Während die indische Verfassung die Rechte der Menschen und der Dorfgemeinschaften, der Panchayats, anerkennt, über Boden- und Entwicklungsfragen selber demokratisch zu entscheiden, tritt die indische Regierung diese Rechte mit Füssen. Beim POSCO-Projekt haben sich drei Panchayats geweigert, ihr Land aufzugeben. Der Einsatz von Gewalt und die Zerstörung von Lebensgrundlagen widerspiegeln einen Trend, der nicht bloß für die Zukunft der indischen Demokratie gefährlich ist, sondern auch für das Überleben des indischen Nationalstaates an sich.

Es kann nicht als öffentliches Interesse erachtet werden, fruchtbares Land in die Hände von Privatunternehmen zu geben, die dann die neuen Zamindare, die neuen aristokratischen Großgrundbesitzer sind. Privatisierte Super-Autobahnen und Schnellstraßen zu bauen, ist nicht das gleiche wie notwendige Infrastruktur bereitzustellen. Die wirkliche Infrastruktur, die Indien benötigt, ist eine ökologische Infrastruktur, die Ernährungssicherheit und Wassersicherheit schafft. Wenn wir unser fruchtbares und Nahrung produzierendes Land unter Beton und Fabriken begraben, dann begraben wir die Zukunft des Landes. Während die Landbewohner demokratisch über die Landfrage debattieren, rufen wir die Regierung auf: Friert alle Landnahmen ein; stoppt die Polizeiaktionen gegen die Bauern, die ihr Land verteidigen; verlagert die politische Diskussion vom Erwerb des Bodens hin zur Erhaltung des Bodens; identifiziert »No-go-Areas«, eigentliche Landwirtschaftszonen, deren ökologisch reicher und fruchtbarer Boden auf keinen Fall umgenutzt werden darf.

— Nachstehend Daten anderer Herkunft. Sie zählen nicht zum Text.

(* ===== verification/Favorites.v ===== *)
(** * Favorite records and the memory they live in

    Data of include/DataCenterDefine.h shared by the data center, the plug-in
    module and the browser plug-ins: [FavoriteLineData], the vector of pointers
    to such records, and the C++ operations on them ([new], [delete], field
    access through a pointer, [STRNCPY], [std::sort] by parent id).  Records are
    shared by address, so the memory is an explicit map and a vector is a list
    of possibly null addresses. *)
From stdpp Require Import prelude gmap sorting.
From Stdlib Require Import ZArith Lia.
From S2P Require Import Prelude.

(** A wide string is the list of its characters, without the final zero. *)
Abbreviation wstring := (list Z).

(** [#define MAX_LENGTH 1024] *)
Definition MAX_LENGTH : Z := 1024.

(** [STRNCPY(dst, src)]: [wcsncpy_s] with [_TRUNCATE] into an array of [n]
    characters keeps at most [n - 1] of them. *)
Definition STRNCPY (n : Z) (src : wstring) : wstring := take (Z.to_nat (n - 1)) src.

Record FavoriteLineData := mkFavorite {
  nId : Z;
  szTitle : wstring;
  nPid : Z;
  bFolder : bool;
  szUrl : wstring;
  nAddTimes : Z;
  nLastModifyTime : Z;
  nClickTimes : Z;
  nHashId : Z;
  nOrder : Z;
  bDelete : bool
}.

#[global] Instance FavoriteLineData_eq_dec : EqDecision FavoriteLineData.
Proof. solve_decision. Defined.

(** The constructor; [now] is what [time(NULL)] returns. *)
Definition FavoriteLineData_new (now : Z) : FavoriteLineData :=
  mkFavorite 0 [] 0 false [] now now 0 0 0 false.

(** [FavoriteLineData::operator <] *)
Definition FavoriteLineData_lt (a x : FavoriteLineData) : bool := nPid a <? nPid x.

Definition set_bDelete (d : FavoriteLineData) : FavoriteLineData :=
  mkFavorite (nId d) (szTitle d) (nPid d) (bFolder d) (szUrl d) (nAddTimes d)
    (nLastModifyTime d) (nClickTimes d) (nHashId d) (nOrder d) true.

Definition set_ids (i p : Z) (d : FavoriteLineData) : FavoriteLineData :=
  mkFavorite i (szTitle d) p (bFolder d) (szUrl d) (nAddTimes d)
    (nLastModifyTime d) (nClickTimes d) (nHashId d) (nOrder d) (bDelete d).

Definition set_nPid (p : Z) (d : FavoriteLineData) : FavoriteLineData := set_ids (nId d) p d.

(** ** Memory *)

Abbreviation heap := (gmap positive FavoriteLineData).

(** [std::vector<FAVORITELINEDATA*>], or an array of such pointers. *)
Abbreviation fav_vector := (list (option positive)).

Definition load (h : heap) (l : positive) : outcome FavoriteLineData :=
  match h !! l with
  | Some d => Ok d
  | None => Fault Dangling
  end.

(** [*p] for a pointer that may be null. *)
Definition load_ptr (h : heap) (p : option positive) : outcome FavoriteLineData :=
  l ← deref p; load h l.

Definition new_record (d : FavoriteLineData) (h : heap) : positive * heap :=
  let l := fresh (dom h) in (l, <[l := d]> h).

(** [delete p], nothing for a null pointer. *)
Definition delete_record (h : heap) (p : option positive) : outcome heap :=
  match p with
  | None => Ok h
  | Some l => _ ← load h l; Ok (delete l h)
  end.

(** Reading a whole vector of non-null pointers. *)
Fixpoint load_all (h : heap) (v : fav_vector) : outcome (list (positive * FavoriteLineData)) :=
  match v with
  | [] => Ok []
  | p :: v => l ← deref p; d ← load h l; r ← load_all h v; Ok ((l, d) :: r)
  end.

(** [std::sort] of a vector with a comparison [a->key < b->key] (the
    functions [CompareFavoriteData] on [nPid] and [compare_hashid] on
    [nHashId]).  Comparing follows both pointers, so with two elements or more
    every pointer must be valid; with fewer, nothing is compared. *)
Definition sort_vector (sort : forall A : Type, (A -> Z) -> list A -> list A)
    (key : FavoriteLineData -> Z) (h : heap) (v : fav_vector) : outcome fav_vector :=
  if (length v <=? 1)%nat then Ok v
  else r ← load_all h v; Ok (map (fun e => Some (fst e)) (sort _ (fun e => key (snd e)) r)).

(** ** Lemmas *)

(** Every pointer of the vector is valid. *)
Definition valid_vec (h : heap) (v : fav_vector) : Prop :=
  Forall (fun p => exists l d, p = Some l /\ h !! l = Some d) v.

(** Every pointer of the vector is null or valid. *)
Definition weak_vec (h : heap) (v : fav_vector) : Prop :=
  forall l, Some l ∈ v -> is_Some (h !! l).

Lemma valid_weak h v : valid_vec h v -> weak_vec h v.
Proof.
  unfold valid_vec. rewrite Forall_forall. intros H l Hl.
  destruct (H _ Hl) as (l' & d & [= ->] & Hd). eauto.
Qed.

Lemma load_Ok h l d : load h l = Ok d <-> h !! l = Some d.
Proof. unfold load. destruct (h !! l); naive_solver. Qed.

Lemma load_ptr_Ok h p d : load_ptr h p = Ok d <-> exists l, p = Some l /\ h !! l = Some d.
Proof.
  unfold load_ptr. rewrite bind_Ok. setoid_rewrite deref_Ok. setoid_rewrite load_Ok. done.
Qed.

Lemma load_all_valid h v :
  valid_vec h v ->
  exists r, load_all h v = Ok r /\ map (fun e => Some (fst e)) r = v /\
            Forall (fun e => h !! fst e = Some (snd e)) r.
Proof.
  induction 1 as [|p v (l & d & -> & Hd) _ (r & Hr & Hm & Hall)]; [by exists []|].
  simpl. unfold load. rewrite Hd. simpl. rewrite Hr. simpl.
  exists ((l, d) :: r). simpl. rewrite Hm. auto.
Qed.

Lemma load_all_Ok h v r :
  load_all h v = Ok r ->
  map (fun e => Some (fst e)) r = v /\ Forall (fun e => h !! fst e = Some (snd e)) r.
Proof.
  revert r. induction v as [|p v IH]; intros r H; simpl in H; inv_ok; [by split|].
  rename select (deref p = _) into Ep. apply deref_Ok in Ep as ->.
  rename select (load h _ = _) into El. apply load_Ok in El.
  destruct (IH _ ltac:(eassumption)) as [Hm Hall]. simpl. rewrite Hm. auto.
Qed.

(** The value of a key behind a pointer of a valid vector. *)
Definition key_at (h : heap) (key : FavoriteLineData -> Z) (p : option positive) : Z :=
  match p ≫= fun l => h !! l with
  | Some d => key d
  | None => 0
  end.

(** Sorting a vector of valid pointers returns a sorted permutation of it. *)
Lemma sort_vector_spec sort `{!StdSort sort} key h v :
  valid_vec h v ->
  exists v', sort_vector sort key h v = Ok v' /\ v' ≡ₚ v /\ valid_vec h v' /\
             StronglySorted (key_le (key_at h key)) v'.
Proof.
  intros Hv. unfold sort_vector. destruct (Nat.leb_spec (length v) 1) as [Hl|Hl].
  { exists v. split; [done|]. split; [done|]. split; [done|].
    destruct v as [|p [|q v]]; simpl in Hl; [| |lia]; repeat constructor. }
  destruct (load_all_valid h v Hv) as (r & -> & Hm & Hall). simpl.
  set (k := fun e : positive * FavoriteLineData => key (snd e)).
  pose proof (std_sort_perm _ k r) as Hp. pose proof (std_sort_sorted _ k r) as Hs.
  set (r' := sort _ k r) in *.
  assert (Hall' : Forall (fun e => h !! fst e = Some (snd e)) r') by (by rewrite Hp).
  eexists. split; [reflexivity|]. split; [by rewrite Hp, Hm|]. split.
  - unfold valid_vec. rewrite Forall_map. eapply Forall_impl; [exact Hall'|].
    intros [l d] H. simpl. eauto.
  - clear - Hs Hall'. induction Hs as [|e r' Hs IH Hle]; simpl; [constructor|].
    apply Forall_cons in Hall' as [He Hall']. constructor; [auto|].
    apply Forall_map. rewrite Forall_forall in Hle, Hall' |- *. intros e' He'.
    unfold key_le, key_at. simpl. rewrite He, (Hall' _ He'). by apply Hle.
Qed.

Lemma new_record_fresh d h : h !! fst (new_record d h) = None.
Proof. apply not_elem_of_dom, is_fresh. Qed.

Lemma valid_vec_insert h v l d :
  valid_vec h v -> valid_vec (<[l := d]> h) v.
Proof.
  intros Hv. eapply Forall_impl; [exact Hv|]. intros p (l' & d' & -> & Hd).
  destruct (decide (l = l')) as [->|Hne].
  - exists l', d. by rewrite lookup_insert_eq.
  - exists l', d'. by rewrite lookup_insert_ne.
Qed.

Create HintDb favs.
#[export] Hint Resolve valid_weak valid_vec_insert : favs.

Eine der größten Landnahmen in Indien passiert im Namen der Sonderwirtschaftszonen, der sogenannten Special Economic Zones (SEZ). Seit der entsprechenden Gesetzesverabschiedung im Februar 2006 hat die Regierung Hunderte von SEZ freigegeben, und weitere Gesuche von Bauträgern sind hängig. Sonderwirtschaftszonen sind speziell markierte Gebiete, in denen die üblichen Regeln und Rechtsvorschriften des Landes keine Geltung haben. Im Zentrum stehen da die Förderung von Exporten und die Schaffung eines investitionsfreundlichen Klimas für ausländische Kapitalgeber, unter anderem durch Steuergeschenke. Die Einheiten dieser Sonderwirtschaftszonen müssen zwar insgesamt devisenbringend sein, doch sonst haben sie keine zusätzlichen Anforderungen, etwa bezüglich einer vorgeschriebenen Wertsteigerung oder einer minimalen Exportleistung, zu erfüllen. Auch sind die SEZ nicht an die üblichen Arbeitsgesetze und Arbeitsverträge gebunden. Jeder private, öffentliche oder gemischtwirtschaftliche Sektor oder jede Regierungsbehörde kann eine SEZ beantragen. Auch ausländische Unternehmen sind dazu berechtigt.

SEZ-Einheiten haben Anrecht auf 100 Prozent Steuerfreiheit in den ersten fünf Jahren, 50 Prozent für die nächsten zwei Jahre; dazu kommt ein 50-prozentiger Steuererlass auf die wieder ins Geschäft investierten Exporterlöse für weitere fünf Jahre. Verluste können vorgetragen werden. Das Finanzministerium hat errechnet, dass dem Fiskus durch die SEZ allein zwischen 2004 und 2010 über 30 Milliarden US-Dollar entgangen sind. Die Projektträger dürfen für die Entwicklung, den Betrieb und den Unterhalt ihres Vorhabens Produkte zollfrei importieren. Sie genießen zehn Jahre lang ein steuerfreies Einkommen, mit einer eigentlichen Schonfrist von 15 Jahren. Dazu haben sie das Recht, bereits entwickelte Industriezonen in die neu genehmigten SEZ einzugliedern, und zwar nach rein kommerziellen Kriterien und um Dienstleistungen wie Wasser, Elektrizität, Sicherheit, Restaurants, Freizeitzentren usw. privatwirtschaftlich anbieten zu können. Darüber hinaus sind diese Sonderzonen von der Dienstleistungssteuer befreit. Ein Jahr nach Verabschiedung des SEZ-Gesetzes und weniger als sechs Monate nach der Einführung der Rechtsvorschriften hat der nordindische Bundesstaat Haryana damit begonnen, die größte Multi-Produkt-SEZ Indiens...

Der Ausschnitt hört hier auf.